La réforme de l'appareil de surveillance américain a fait long feu: les républicains du Sénat américain ont bloqué mardi un projet jugé trop radical, mais qui était soutenu par Barack Obama, la Silicon Valley et les défenseurs des libertés individuelles.
Dix-sept mois après les premières révélations d'Edward Snowden, le camp réformiste au Congrès espérait voter d'ici la fin de l'année une réforme ambitieuse de l'Agence nationale de sécurité (NSA) afin d'en restreindre les capacités de surveillance aux Etats-Unis, et d'en accroître la transparence.
Leur texte avait le soutien d'une myriade d'ONG, d'élus et de géants de l'internet comme Google et Apple. Il aurait modifié le Patriot Act, adopté en urgence après les attentats du 11 septembre 2001, afin de mettre fin à des pratiques qui avaient estomaqué les Américains, à leur révélation en juin 2013.
La NSA aurait ainsi cessé de recueillir l'intégralité des métadonnées des appels téléphoniques passés aux Etats-Unis (horaire, durée, numéro appelé). Ses analystes auraient été obligés de démontrer, auprès d'un juge, un soupçon raisonnable et motivé d'un lien avec une entreprise terroriste étrangère pour obtenir les métadonnées et surveiller une cible spécifique.
Le texte renforçait aussi les règles d'audit et de transparence, et ajoutait un panel de défenseurs des libertés civiques au sein de la cour secrète chargée du renseignement.
Après avoir résisté, Barack Obama a entériné, lors d'un discours en mars, l'esprit de la réforme, et la Maison Blanche a fait savoir qu'elle soutenait le texte élaboré au Sénat. La Chambre des représentants avait adopté le 22 mai, à une large majorité, une version proche.

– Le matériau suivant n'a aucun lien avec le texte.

(** C10, as the code has it.  Suppose the path checks pass and the
    directory and the file are written, which leads to the world [w2]
    where the output path holds the serialised patch.  Then: without
    validation and without a timeout argument, the timeout is not resolved and the call returns; with a
    timeout argument, whatever [validate] is, a value that is not positive
    raises [UsageError] and a value that [float] rejects raises
    [ValidationError]; with validation and no timeout argument, the same
    holds of the configured wait time.  Each of these failures leaves the
    world [w2]: the file is there and no validation step has run. *)
Theorem export_timeout_after_write (patch : MaxPatch) (p : Path) (overwrite validate : bool)
  (timeout : json) (w : world) :
  Py.lower (PathLib.suffix p) = ".amxd" ->
  w_fs w !! p = None \/ overwrite = true ->
  fst (PathLib.mkdir_parents (PathLib.parent p) w) = Ok tt ->
  let w1 := snd (PathLib.mkdir_parents (PathLib.parent p) w) in
  fst (_write_patch_json (get_json patch) p w1) = Ok tt ->
  let w2 := snd (_write_patch_json (get_json patch) p w1) in
  let export := export_amxd_file patch p overwrite validate timeout w in
  let not_positive := Raise (UsageError "timeout must be greater than 0 seconds") in
  let not_numeric raw :=
    Raise (ValidationError ("invalid validation timeout value: " +:+ py_str raw)) in
  w_fs w2 !! p = Some (File (json_dumps (get_json patch)))
  /\ (validate = false -> timeout = JNull ->
      export = (Ok [ ("validated", JBool false); ("validation_requested", JBool false);
                     ("max_app_path", JNull); ("timeout_seconds", JNull);
                     ("output_extension", JStr ".amxd") ], w2))
  /\ (timeout <> JNull ->
      (forall t, py_float timeout = Ok t -> PrimFloat.leb t 0%float = true ->
                 export = (not_positive, w2))
      /\ (forall e, py_float timeout = Raise e ->
                    isinstance e "TypeError" || isinstance e "ValueError" = true ->
                    export = (not_numeric timeout, w2)))
  /\ (validate = true -> timeout = JNull ->
      forall configured, Dict.get "wait_time" (w_constants w) = Some configured ->
        (forall t, py_float configured = Ok t -> PrimFloat.leb t 0%float = true ->
                   export = (not_positive, w2))
        /\ (forall e, py_float configured = Raise e ->
                      isinstance e "TypeError" || isinstance e "ValueError" = true ->
                      export = (not_numeric configured, w2))).
Proof.
  intros Hs Hfree Hmk w1 Hwr w2 export not_positive not_numeric.
  subst export not_positive not_numeric. cbv beta.
  rewrite (export_written patch p overwrite validate timeout w Hs Hfree Hmk Hwr).
  fold w1. fold w2.
  destruct (write_patch_json_written _ _ _ Hwr) as [Hfile Hconst]. fold w2 in Hfile, Hconst.
  split; [exact Hfile|]. split; [|split].
  - intros -> ->. reflexivity.
  - intros Hexplicit.
    assert (Hres : validate || negb (match timeout with JNull => true | _ => false end) = true)
      by (destruct timeout; try congruence; apply orb_true_r).
    split.
    + intros t Ht Hle. unfold after_write, mbind at 1 2. rewrite Hres.
      rewrite (resolve_timeout_explicit _ _ Hexplicit), Ht, Hle. reflexivity.
    + intros e He Hcls. unfold after_write, mbind at 1 2. rewrite Hres.
      rewrite (resolve_timeout_explicit _ _ Hexplicit), He, Hcls. reflexivity.
  - intros -> -> configured Hcfg.
    assert (Hcfg2 : Dict.get "wait_time" (w_constants w2) = Some configured).
    { rewrite Hconst. subst w1. now rewrite mkdir_parents_constants. }
    split.
    + intros t Ht Hle. unfold after_write, mbind at 1 2. cbn [orb].
      rewrite (resolve_timeout_configured _ _ Hcfg2), Ht, Hle. reflexivity.
    + intros e He Hcls. unfold after_write, mbind at 1 2. cbn [orb].
      rewrite (resolve_timeout_configured _ _ Hcfg2), He, Hcls. reflexivity.
Qed.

L'échec de mardi est révélateur des divisions persistantes de la classe politique américaine sur l'équilibre à trouver entre protection de la vie privée et sécurité nationale.
- Échéance de juin 2015 -
Quasi-unanimes, les sénateurs républicains estiment que le texte aurait trop affaibli la NSA, par exemple pour repérer aux Etats-Unis d'éventuels jihadistes liés au groupe Etat islamique (EI), que certains élus désignent ici par l'acronyme EIIL.
"Alors que les Etats-Unis mènent une campagne militaire pour affaiblir, démanteler et vaincre l'EIIL, ce n'est pas le moment d'examiner une proposition de loi qui supprime les outils dont nous avons besoin pour combattre l'EIIL", a déclaré le sénateur Mitch McConnell, chef du groupe républicain et organisateur du blocage.

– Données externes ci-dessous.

(** What [refreshLdfQryCtxEngine] leaves alone, in every state: the
    path-factory and subject-path slots and the context and subject
    flags. *)
Lemma refreshLdfQryCtxEngine_frame (r : Hooks) (w : World) :
  ldfQryCtxStale (hooks w) = ldfQryCtxStale r ->
  let w' := snd (refreshLdfQryCtxEngine r w) in
  fst (refreshLdfQryCtxEngine r w) = Normal tt
  /\ pathFactory (gLdfQryCtx w') = pathFactory (gLdfQryCtx w)
  /\ subjectPath (gLdfQryCtx w') = subjectPath (gLdfQryCtx w)
  /\ contextChanged (stale w') = contextChanged (stale w)
  /\ subjectChanged (stale w') = subjectChanged (stale w).
Proof.
  intros Hst. unfold refreshLdfQryCtxEngine.
  destruct (truthy (js_and (ldfQryCtxStale r) QC_STALE_SOURCE_CHANGED));
    run; rewrite ?Hst; repeat split; auto; apply lxor_source_frame.
Qed.

(** When the source flag is set, [refreshLdfQryCtxEngine] builds the
    engine and clears that flag. *)
Lemma refreshLdfQryCtxEngine_clears (r : Hooks) (w : World) :
  sourceChanged (ldfQryCtxStale r) = true ->
  let w' := snd (refreshLdfQryCtxEngine r w) in
  sourceChanged (stale w') = false
  /\ queryEngine (gLdfQryCtx w') = Some (new_ComunicaEngine (source r))
  /\ calls w' = calls w ++ [CallComunicaEngine (source r)].
Proof.
  intros Hs. unfold refreshLdfQryCtxEngine.
  assert (Hnz : truthy (js_and (ldfQryCtxStale r) QC_STALE_SOURCE_CHANGED)
                = true).
  { destruct (guard_any_stale (ldfQryCtxStale r)) as [-> _].
    apply truthy_true_iff. intros E. rewrite E in Hs. discriminate. }
  rewrite Hnz. run. rewrite lxor_source_toggles, Hs. auto.
Qed.

(** A run of [refreshLdfQryCtx] that completes normally has set the
    staleness value to [QC_VALID] and no other hook. *)
Lemma refreshLdfQryCtx_normal (ext : Extern) (r : Hooks) (w w' : World) :
  refreshLdfQryCtx ext r w = (Normal tt, w') ->
  stale w' = QC_VALID
  /\ source (hooks w') = source (hooks w)
  /\ context (hooks w') = context (hooks w)
  /\ ldfSubject (hooks w') = ldfSubject (hooks w).
Proof.
  unfold refreshLdfQryCtx.
  destruct (guard_any_stale (ldfQryCtxStale r)) as (-> & -> & ->).
  destruct (truthy (ldfQryCtxStale r)); run.
  - destruct (JSON_parse ext (context r)); run; intros E;
      inversion E; subst; cbn; auto.
  - intros E; inversion E; subst; cbn; auto.
Qed.

(** With nothing stale, [refreshLdfQryCtx] constructs nothing and
    assigns no slot. *)
Lemma refreshLdfQryCtx_valid (ext : Extern) (r : Hooks) (w : World) :
  ldfQryCtxStale r = QC_VALID ->
  fst (refreshLdfQryCtx ext r w) = Normal tt
  /\ calls (snd (refreshLdfQryCtx ext r w)) = calls w
  /\ gLdfQryCtx (snd (refreshLdfQryCtx ext r w)) = gLdfQryCtx w
  /\ stale (snd (refreshLdfQryCtx ext r w)) = QC_VALID.
Proof.
  intros Hst. unfold refreshLdfQryCtx. rewrite Hst. run. auto.
Qed.

(* ------------------------------------------------------------------ *)
(** *** C1 *)

(** C1. The claim has the engine rebuilt exactly when the source flag
    is set. In the code the guard of the engine construction is the
    logical [ldfQryCtxStale && QC_STALE_SOURCE_CHANGED], which holds for
    every non-zero staleness value: when only the context flag is set,
    the guard holds although the source flag is clear, and
    [refreshLdfQryCtx] constructs a new engine from the source and
    assigns it to the engine slot. *)
Theorem C1_context_only_refresh_rebuilds_engine
  (ext : Extern) (r : Hooks) (w : World) :
  ldfQryCtxStale r = QC_STALE_CONTEXT_CHANGED ->
  let w' := snd (refreshLdfQryCtx ext r w) in
  sourceChanged (ldfQryCtxStale r) = false
  /\ truthy (js_and (ldfQryCtxStale r) QC_STALE_SOURCE_CHANGED) = true
  /\ queryEngine (gLdfQryCtx w') = Some (new_ComunicaEngine (source r))
  /\ exists rest, calls w' = calls w ++ CallComunicaEngine (source r) :: rest.
Proof.
  intros Hst. unfold refreshLdfQryCtx.
  destruct (guard_any_stale (ldfQryCtxStale r)) as (-> & -> & ->).
  rewrite Hst. change (truthy QC_STALE_CONTEXT_CHANGED) with true. run.
  destruct (JSON_parse ext (context r)) as [j | e]; run.
  - repeat split; auto.
    eexists. rewrite <- !app_assoc. cbn. reflexivity.
  - repeat split; auto. exists []. reflexivity.
Qed.

Lemma C1_context_only_refresh_rebuilds_engine_witness :
  let ext := mock Done Done Done in
  let w := snd (contextChangeHandler defaultContext initial_world) in
  queryEngine (gLdfQryCtx (snd (invoke (refreshLdfQryCtx ext) w)))
  = Some (new_ComunicaEngine defaultSource).
Proof.
  intros ext w.
  exact (proj1 (proj2 (proj2
    (C1_context_only_refresh_rebuilds_engine ext (hooks w) w eq_refl)))).
Defined.

(* ------------------------------------------------------------------ *)
(** *** C2 *)

(** C2, as stated, fails: a mark does not leave the other flags
    unchanged. From the first render, where the source flag is set,
    [contextChangeHandler] leaves a staleness value whose source flag
    is clear, although nothing has been rebuilt. *)
Lemma C2_mark_clears_other_flags :
  ~ (forall (w : World) (value : jsstring),
       let w' := snd (contextChangeHandler value w) in
       sourceChanged (stale w') = sourceChanged (stale w)
       /\ subjectChanged (stale w') = subjectChanged (stale w)).
Proof.
  intros H. destruct (H initial_world defaultContext) as [Hs _].
  cbv in Hs. discriminate.
Qed.

(** Marks construct nothing and assign no slot of the query context. *)
Lemma after_changes_frame (evs : list InputChange) (w : World) :
  calls (after_changes evs w) = calls w
  /\ gLdfQryCtx (after_changes evs w) = gLdfQryCtx w.
Proof.
  revert w. induction evs as [| ev evs IH]; intros w; cbn [after_changes].
  - auto.
  - destruct (IH (snd (onInputChanged ev w))) as [-> ->].
    destruct ev; cbn; auto.
Qed.

Lemma after_changes_app (evs1 evs2 : list InputChange) (w : World) :
  after_changes (evs1 ++ evs2) w = after_changes evs2 (after_changes evs1 w).
Proof.
  revert w. induction evs1 as [| ev evs1 IH]; intros w; cbn; auto.
Qed.

(** C2, amended. Each mark operation overwrites the staleness value
    with its own constant: after any sequence of input changes the
    staleness value is the constant of the last change, so its own flag
    is set and the two other flags are clear, whatever they were; the
    marks construct no resource and assign no slot. *)
Theorem C2_mark_overwrites_staleness
  (evs : list InputChange) (ev : InputChange) (w : World) :
  let w' := after_changes (evs ++ [ev]) w in
  stale w' = stale_constant ev
  /\ sourceChanged (stale w')
     = match ev with SourceEdited _ => true | _ => false end
  /\ contextChanged (stale w')
     = match ev with ContextEdited _ => true | _ => false end
  /\ subjectChanged (stale w')
     = match ev with SubjectSelected _ => true | _ => false end
  /\ calls w' = calls w
  /\ gLdfQryCtx w' = gLdfQryCtx w.
Proof.
  intros w'.
  assert (Hst : stale w' = stale_constant ev).
  { subst w'. rewrite after_changes_app. cbn [after_changes].
    destruct ev; reflexivity. }
  rewrite Hst. subst w'.
  destruct (after_changes_frame (evs ++ [ev]) w) as [-> ->].
  destruct ev; cbn; repeat split; reflexivity.
Qed.

(* ------------------------------------------------------------------ *)
(** *** C3 *)

(** C3. The claim has [refreshLdfQryCtxEngine] clear the source flag.
    Its guard is the logical [ldfQryCtxStale && QC_STALE_SOURCE_CHANGED],
    so for a staleness value that is not zero and whose source flag is
    clear (a context or subject change alone) the engine is constructed
    anew and the exclusive-or sets the source flag instead of clearing
    it. *)
Theorem C3_engine_refresh_sets_source_flag (r : Hooks) (w : World) :
  ldfQryCtxStale r <> 0%Z ->
  sourceChanged (ldfQryCtxStale r) = false ->
  let w' := snd (refreshLdfQryCtxEngine r w) in
  sourceChanged (stale w') = true
  /\ stale w' = Z.lxor (ldfQryCtxStale r) QC_STALE_SOURCE_CHANGED
  /\ calls w' = calls w ++ [CallComunicaEngine (source r)].
Proof.
  intros Hnz Hs. unfold refreshLdfQryCtxEngine.
  destruct (guard_any_stale (ldfQryCtxStale r)) as [-> _].
  apply truthy_true_iff in Hnz. rewrite Hnz. run.
  rewrite lxor_source_toggles, Hs. auto.
Qed.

Pour les détracteurs de la réforme, la nécessité d'obtenir préalablement une ordonnance judiciaire ralentirait le travail des analystes de la NSA. Ils dénoncent aussi l'alarmisme de l'autre camp.
Le républicain Saxby Chambliss a affirmé qu'il n'y avait eu "aucun cas" d'Américain dont la vie privée aurait été violée par la NSA; "cela ne s'est jamais produit".
La réforme était soutenue par de nombreux géants de l'internet, dont l'image avait souffert après la mise à jour du programme Prism d'espionnage des communications sur internet à l'étranger.
Une coalition d'entreprises du secteur (AOL, Apple, Dropbox, Evernote, Facebook, Google, LinkedIn, Microsoft, Twitter, Yahoo!) avait appelé dimanche dans une lettre à l'adoption du texte, qui les aurait autorisées à publier plus précisément le nombre de comptes de leurs clients surveillés par les autorités fédérales.
"C'était probablement la meilleure occasion de réformer le programme de métadonnées téléphoniques tout en maintenant la capacité du gouvernement à utiliser cet outil pour empêcher des attentats", a regretté Dianne Feinstein, présidente démocrate de la commission du Renseignement.
"Le blocage de la loi garantit que les programmes de surveillance de masse de la NSA continueront pendant encore au moins six mois, et potentiellement plus longtemps", a réagi le Center for Democracy and Technology.
Les républicains, qui contrôleront la majorité des deux chambres du Congrès à partir de janvier, auront toutefois à rouvrir le dossier. Un volet fondamental du Patriot Act (l'article 215) arrive en effet à expiration le 1er juin 2015. Le Congrès devra le renouveler d'ici là, ou le laisser expirer, ce qui mettrait brutalement fin à de nombreux programmes de surveillance de la NSA.